This scene forms part of the altar image written by Ucchello for the Church of the Holy Spirit in Urbino. It is known that the master had to write the entire altarpiece, but after completing the lower panels, he refused the order, and he was handed over to the Dutchman Ios van vanesshove.
Traditionally, the scenes on the lower panels of the altar image were closely related to the main scene, depicted on the central panel. In this case, the main plot of the altar image is the establishment of the Sacrament of the Eucharist. Working on the central panel of the altar image, Ios van Wassenhove portrayed Christ giving his disciples bread and wine during the Last Supper. Paolo Uccello, in accordance with the main story, illustrated on the lower panels of the image a widely known story in the Middle Ages about a Jew-moneylender, who tried to abuse, over a cachet – that is, over a particle of the Body of Christ.
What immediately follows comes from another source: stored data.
(** The option area round-trips: whatever padding follows the end option,
    what is encoded is read back in order, up to the octets a length cannot
    count. *)
Lemma options_roundtrip opts pad out :
  Forall option_plain opts ->
  decode_into (encode_all opts ++ pad) out = opts' ← arriving opts; Ok (0, out ++ opts').
Proof.
  intros Ho. unfold decode_into, encode_all. rewrite <- app_assoc. cbn [app].
  apply decode_loop_options; [done|]. rewrite length_app. pose proof (length_options opts). lia.
Qed.

(** *** Totality *)

Lemma option_decode_no_panic code data : no_panic (option_decode code data).
Proof.
  unfold option_decode, ipv4, be_u32, ipv4_list.
  repeat case_match; try done.
Qed.

Lemma decode_loop_no_panic fuel rest ov out : no_panic (decode_loop fuel rest ov out).
Proof.
  revert rest ov out. induction fuel as [|fuel IH]; intros rest ov out; cbn [decode_loop]; [done|].
  destruct rest as [|code tail]; [done|].
  destruct (code =? OPT_PAD); [apply IH|]. destruct (code =? OPT_END); [done|].
  apply no_panic_bind; [auto with caw|]. intros n _.
  apply no_panic_bind; [auto with caw|]. intros data _.
  destruct (code =? OPT_OVERLOAD); [destruct data as [|bits [|]]; [done|apply IH|done]|].
  apply no_panic_bind; [apply option_decode_no_panic|]. intros o _. apply IH.
Qed.

(** The fuel is enough: more of it changes nothing, so the loop of the source,
    which has none, computes the same. *)
Lemma decode_loop_enough f1 f2 rest ov out :
  (length rest < f1)%nat -> (length rest < f2)%nat ->
  decode_loop f1 rest ov out = decode_loop f2 rest ov out.
Proof.
  revert f2 rest ov out. induction f1 as [|f1 IH]; intros f2 rest ov out H1 H2; [lia|].
  destruct f2 as [|f2]; [lia|]. destruct rest as [|code tail]; [done|]. cbn [decode_loop length] in *.
  case_match; [apply IH; lia|]. case_match; [done|].
  destruct (head tail) as [n|]; [|done]. cbn [ok_or mbind exec_bind].
  destruct (get_range _ _ _) as [data|]; [|done]. cbn [ok_or mbind exec_bind].
  assert (length (drop (2 + Z.to_nat n) (code :: tail)) < S (length tail))%nat as Hd
    by (rewrite length_drop; cbn [length]; lia).
  case_match.
  - destruct data as [|bits [|]]; [done| |done]. apply IH; lia.
  - destruct (option_decode code data) as [o| |]; [|done|done]. cbn [mbind exec_bind]. apply IH; lia.
Qed.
The essence of it is as follows. A certain poor woman, wishing to redeem her cloak, which was mortgaged by a usurer, gave him, after his long pleas, a veil, stolen in the church. The Jew, in order to scold the Christian shrine, wanted to burn the cachet. But as soon as he set fire to this small piece of bread, blood miraculously came out of him. The unmasked Jew was arrested and, together with his whole family, was burned at the stake for his sacrilege, and the woman who stole the cot was hanged.